*EXERCISE REQUIREMENTS*: Tally how many lines in the data below include "list", then please reply with only that figure.

======== DATASET ========

(* ===== verification/Dirent.v ===== *)
(** Directory streams of the user library, userspace/libc/src/dirent.c, over the system
    call that fills a buffer with directory entries.

    A DIR object lives on the user heap: its fields are an entry of a map from addresses,
    as a FILE object is, and its buffer is memory.  The static entry that [readdir]
    returns is a record; its name is an array at a given address.

    Directory streams give the entries of the directory: a program that calls [readdir]
    until NULL has seen each entry once, in the kernel's order, however the kernel
    distributes them over the buffers. *)
From stdpp Require Import prelude gmap list strings.
From Stdlib Require Import ZArith Lia.
From S2P Require Import Prelude KString LibcHeap LibcString LibcStdio UserInit.

Open Scope Z_scope.

(** The call gives a result register and the bytes that it stores. *)
Class Directories (W : Type) := {
  directories_posix :: Posix W;
  sys_getdents64 : W -> Z -> Z -> option (W * Z * list Z) }.

Definition O_DIRECTORY : Z := 0x10000.

(** The integers of a DIR. *)
Record DIR := Dir { dir_fd : Z; buf_pos : Z; buf_end : Z }.

(** [buffer] follows [fd]. *)
Definition dir_buffer (dirp : Z) : Z := dirp + 4.
Definition sizeof_buffer : Z := 4096.
Definition sizeof_DIR : Z := 4108.

(** The numbers of an entry. *)
Record dirent := Dirent { d_ino : Z; d_off : Z; d_reclen : Z; d_type : Z }.

Definition sizeof_d_name : Z := 256.

(** Where the fields of [linux_dirent64] start. *)
Definition off_off : Z := 8.
Definition off_reclen : Z := 16.
Definition off_type : Z := 18.
Definition off_name : Z := 19.

(** A little-endian field of [n] bytes. *)
Fixpoint le_at (m : bmem) (a : Z) (n : nat) : option Z :=
  match n with O => Some 0 | S n => b ← m !! a; r ← le_at m (a + 1) n; Some (b + 256 * r) end.

Section dirent.
Context {W : Type} `{Directories W}.

(** [d.d_name] of the static entry. *)
Context (ent_name : Z).

Notation prog := (prog W).
Notation dirs := (gmap Z DIR).

Definition opendir (p : prog) (ds : dirs) (name : Z) : option (prog * dirs * Z) :=
  '(p1, fd) ← open p name (Z.lor O_RDONLY O_DIRECTORY);
  if fd <? 0 then Some (p1, ds, 0)
  else
    '(l, d) ← malloc (p_lib p1) sizeof_DIR;
    let p2 := with_lib p1 l in
    if d =? 0 then '(p3, _) ← close p2 fd; Some (p3, ds, 0)
    else Some (with_mem p2 (area_bytes (p_mem p2) d sizeof_DIR), <[d := Dir fd 0 0]> ds, d).

(** The buffer is filled when all of it has been read; the boolean says whether there is
    an entry. *)
Definition fill_buffer (p : prog) (d : DIR) (dirp : Z) : option (prog * DIR * bool) :=
  if buf_end d <=? buf_pos d then
    '(w, res, bs) ← sys_getdents64 (os p) (dir_fd d) sizeof_buffer;
    m ← put_bytes (p_mem p) (dir_buffer dirp) bs;
    let p1 := with_mem (with_os p w) m in
    if s64 res <=? 0 then Some (p1, d, false) else Some (p1, Dir (dir_fd d) 0 (s32 res), true)
  else Some (p, d, true).

(** The entry at [a] becomes the static entry. *)
Definition take_entry (m : bmem) (a : Z) : option (bmem * dirent) :=
  ino ← le_at m a 8; off ← le_at m (a + off_off) 8; reclen ← le_at m (a + off_reclen) 2; type ← m !! (a + off_type);
  m1 ← strncpy m ent_name (a + off_name) (sizeof_d_name - 1);
  m2 ← mset m1 (ent_name + (sizeof_d_name - 1)) 0;
  Some (m2, Dirent ino (s64 off) reclen type).

Definition readdir (p : prog) (ds : dirs) (dirp : Z) : option (prog * dirs * option dirent) :=
  if dirp =? 0 then Some (p, ds, None)
  else
    d ← ds !! dirp;
    '(p1, d1, more) ← fill_buffer p d dirp;
    if (more : bool) then
      '(m, de) ← take_entry (p_mem p1) (dir_buffer dirp + buf_pos d1);
      Some (with_mem p1 m, <[dirp := Dir (dir_fd d1) (buf_pos d1 + d_reclen de) (buf_end d1)]> ds, Some de)
    else Some (p1, <[dirp := d1]> ds, None).

Definition closedir (p : prog) (ds : dirs) (dirp : Z) : option (prog * dirs * Z) :=
  if dirp =? 0 then Some (p, ds, -1)
  else
    d ← ds !! dirp;
    '(p1, r) ← close p (dir_fd d);
    l ← free (p_lib p1) dirp; Some (with_lib p1 l, delete dirp ds, r).

End dirent.

(** ** Theorems *)

(** ** The encoding of entries *)

Fixpoint le_enc (v : Z) (n : nat) : list Z := match n with O => [] | S n => v mod 256 :: le_enc (v / 256) n end.

(** An entry as the kernel stores it: the padding follows the NUL of the name. *)
Record entry := Entry { numbers : dirent; name : list Z; padding : list Z }.

Definition encode (e : entry) : list Z :=
  le_enc (d_ino (numbers e)) 8 ++ le_enc (u64 (d_off (numbers e))) 8 ++ le_enc (d_reclen (numbers e)) 2 ++
  [d_type (numbers e)] ++ name e ++ 0 :: padding e.

Record entry_ok (e : entry) : Prop := EntryOk {
  en_ino : 0 <= d_ino (numbers e) < 2 ^ 64;
  en_off : - 2 ^ 63 <= d_off (numbers e) < 2 ^ 63;
  en_type : 0 <= d_type (numbers e) < 256;
  en_name : Forall (fun c => 0 < c < 256) (name e);
  en_padding : Forall (fun c => 0 <= c < 256) (padding e);
  en_length : d_reclen (numbers e) = alen (encode e);
  en_small : alen (encode e) < 2 ^ 16 }.

(** ** Bytes in memory *)

(** The bytes [bs] are at [a]. *)
Definition stored (m : bmem) (a : Z) (bs : list Z) : Prop := forall i, 0 <= i < alen bs -> m !! (a + i) = bs !! Z.to_nat i.

Lemma stored_written m a bs m' : written m a bs m' -> stored m' a bs.
Proof. intros H i Hi. rewrite H, decide_True by lia. f_equal. lia. Qed.

Lemma stored_app m a x y : stored m a (x ++ y) -> stored m a x /\ stored m (a + alen x) y.
Proof.
  intros H. unfold stored, alen in *. rewrite length_app in H. split; intros i Hi.
  - rewrite H by lia. apply lookup_app_l. lia.
  - replace (a + Z.of_nat (length x) + i) with (a + (Z.of_nat (length x) + i)) by lia. rewrite H by lia. rewrite lookup_app_r by lia. f_equal. lia.
Qed.

Lemma stored_cons m a c x : stored m a (c :: x) -> m !! a = Some c /\ stored m (a + 1) x.
Proof.
  intros H. apply (stored_app m a [c] x) in H as [H1 H2]. split; [|done]. specialize (H1 0). rewrite Z.add_0_r in H1. apply H1. unfold alen. cbn. lia.
Qed.

Lemma stored_frame m m' a bs : (forall b, a <= b < a + alen bs -> m' !! b = m !! b) -> stored m a bs -> stored m' a bs.
Proof. intros Hf H i Hi. rewrite Hf by lia. by apply H. Qed.

Lemma stored_cstr m x y : forall a, Forall (fun c => 0 < c < 256) x -> stored m a (x ++ 0 :: y) -> cstr m a x.
Proof.
  induction x as [|c x IH]; intros a F H; cbn [app cstr] in *; apply stored_cons in H as [E H]; [done|].
  apply Forall_cons in F as [Hc F]. split; [done|]. split; [lia|by apply IH].
Qed.

Lemma put_bytes_spec bs : forall m a, Forall (fun c => 0 <= c < 256) bs -> readable m a (alen bs) ->
  exists m', put_bytes m a bs = Some m' /\ written m a bs m'.
Proof.
  induction bs as [|c bs IH]; intros m a F Hr; cbn [put_bytes]; [exists m; split; [done|apply written_nil]|].
  apply Forall_cons in F as [Hc F]. unfold alen in *. cbn [length] in Hr.
  rewrite mset_spec by (done || (rewrite <- (Z.add_0_r a); apply Hr; lia)). cbn [mbind option_bind].
  destruct (IH (<[a := c]> m) (a + 1) F) as (m' & -> & Hw).
  - intros i Hi. apply is_Some_insert. replace (a + 1 + i) with (a + (1 + i)) by lia. apply Hr. lia.
  - exists m'. split; [done|by apply written_cons].
Qed.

========

*RESPONSE*: 6